*Problem*
Set down the line that has "- split; [split;" and each line beneath it, through the last line of the entries, exactly and with no others.

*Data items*
|---|

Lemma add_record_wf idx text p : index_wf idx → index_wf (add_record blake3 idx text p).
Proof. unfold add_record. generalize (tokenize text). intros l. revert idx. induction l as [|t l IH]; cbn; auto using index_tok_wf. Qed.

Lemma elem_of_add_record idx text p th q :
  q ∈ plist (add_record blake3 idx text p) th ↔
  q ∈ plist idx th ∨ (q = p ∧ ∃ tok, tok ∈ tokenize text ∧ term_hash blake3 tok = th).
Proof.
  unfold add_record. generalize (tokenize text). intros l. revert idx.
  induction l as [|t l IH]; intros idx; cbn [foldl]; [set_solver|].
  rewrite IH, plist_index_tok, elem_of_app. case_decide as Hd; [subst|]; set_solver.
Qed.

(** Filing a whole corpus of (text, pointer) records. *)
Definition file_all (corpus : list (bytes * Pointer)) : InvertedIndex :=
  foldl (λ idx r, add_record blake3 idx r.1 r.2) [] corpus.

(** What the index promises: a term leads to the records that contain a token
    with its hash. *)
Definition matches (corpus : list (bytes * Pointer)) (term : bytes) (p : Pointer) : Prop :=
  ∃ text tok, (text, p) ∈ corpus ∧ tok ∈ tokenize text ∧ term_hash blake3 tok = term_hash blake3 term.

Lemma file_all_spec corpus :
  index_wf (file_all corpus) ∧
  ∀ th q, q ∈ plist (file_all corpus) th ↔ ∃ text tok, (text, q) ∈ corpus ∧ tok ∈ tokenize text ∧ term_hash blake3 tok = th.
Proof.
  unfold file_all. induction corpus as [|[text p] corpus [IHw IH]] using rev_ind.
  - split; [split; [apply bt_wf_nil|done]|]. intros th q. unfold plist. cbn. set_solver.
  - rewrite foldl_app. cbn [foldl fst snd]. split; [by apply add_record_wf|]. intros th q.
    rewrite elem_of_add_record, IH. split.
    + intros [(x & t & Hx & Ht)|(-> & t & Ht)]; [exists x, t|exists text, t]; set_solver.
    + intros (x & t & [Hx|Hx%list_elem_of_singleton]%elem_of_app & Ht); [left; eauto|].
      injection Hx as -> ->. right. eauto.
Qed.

|---|

*Written reply*
  - split; [split; [apply bt_wf_nil|done]|]. intros th q. unfold plist. cbn. set_solver.
  - rewrite foldl_app. cbn [foldl fst snd]. split; [by apply add_record_wf|]. intros th q.
    rewrite elem_of_add_record, IH. split.
    + intros [(x & t & Hx & Ht)|(-> & t & Ht)]; [exists x, t|exists text, t]; set_solver.
    + intros (x & t & [Hx|Hx%list_elem_of_singleton]%elem_of_app & Ht); [left; eauto|].
      injection Hx as -> ->. right. eauto.
Qed.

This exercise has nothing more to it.